Deer Park High School is a public high school in the town of Deer Park in suburban Long Island, New York. It is the only high school in the Deer Park School Union Free School District and serves students in grades 9–12.

==Academics==
In 2008, the school exceeded the state average passing rate in all nine of the New York State Regents Examinations test areas and students took AP examinations in 16 test areas.
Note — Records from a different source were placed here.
(** [func (m model) Update(msg tea.Msg) (tea.Model, tea.Cmd)], with
  the effects of the step on the outside world. *)
Definition Update (m : model) (msg : Msg)
: model * tea.Cmd * list Effect :=
let '(ta, tiCmd) := textarea_Update (textarea m) msg in
let m := set_textarea ta m in
let '(vp, vpCmd) := viewport_Update (viewport m) msg in
let m := set_viewport vp m in
match msg with
| WindowSizeMsg Width Height =>
    let m := set_viewport (viewport.set_Width Width (viewport m)) m in
    let m := set_textarea (textarea.SetWidth Width (textarea m)) m in
    let m :=
      set_viewport
        (viewport.set_Height
           (Height - textarea.Height (textarea m) - lipgloss.Height gap)
           (viewport m))
        m in
    let m := if (0 <? Z.of_nat (List.length (messages m)))
             then render m else m in
    let m := set_viewport (viewport.GotoBottom (viewport m)) m in
    (m, tea.Batch tiCmd vpCmd, [])
| answerMessage s =>
    (appendAgent (answerMessage_Content s) m, tea.CmdNil, [])
| reasoningMessage s =>
    (appendAgent (reasoningMessage_Content s) m, tea.CmdNil, [])
| functionCallMessage s =>
    (appendAgent (functionCallMessage_Content s) m, tea.CmdNil, [])
| KeyMsg k =>
    match tea.Type_ k with
    | tea.KeyCtrlJ =>
        let m :=
          set_textarea
            (textarea.InsertString StringWidth Str.nl (textarea m)) m in
        (m, tea.Batch tiCmd vpCmd, [])
    | tea.KeyCtrlC | tea.KeyEsc =>
        (m, tea.Quit, [Println (textarea.Value (textarea m))])
    | tea.KeyEnter =>
        let message := textarea.Value (textarea m) in
        let m := set_messages (messages m ++ [you ++ " " ++ message]) m in
        let m := render m in
        let m := set_textarea (textarea.Reset (textarea m)) m in
        let m := set_viewport (viewport.GotoBottom (viewport m)) m in
        (m, tea.Batch tiCmd vpCmd, [GoAsk message])
    | _ => (m, tea.Batch tiCmd vpCmd, [])
    end
| errMsg e => (set_err (Some e) m, tea.CmdNil, [])
| otherMsg _ => (m, tea.Batch tiCmd vpCmd, [])
end.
The school's 14.9 student-teacher ratio exceeds the 12.8 state average.

==Notable alumni==
- Bob McCurdy - college basketball player, Class of 1970
- Ray Searage, baseball player and coach, Class of 1973
- Paul Becker, Naval Intelligence Officer and Director for Intelligence of The Joint Chiefs of Staff, Class of 1979
- Joe Valentine - baseball player, Class of 1997
- Kathleen Herles - voice actress, original voice of Dora on Dora the Explorer, Class of 2008
- Linda Yaccarino, CEO X Corp
- The Chiodo Brothers, Charles Chiodo, Production Designer, Class of 1970, Stephen Chiodo, Director, Class of 1972, Edward Chiodo, Producer, Class of 1978, Chiodo Bros. Productions, Inc., Killer Klowns from Outer Space, Elf, Team America: World Police, Alien Xmas, Marcel the Shell With Shoes On

==Feeder patterns==
Students enter the school after completing eighth grade at Robert Frost Middle School, the only middle school in the district.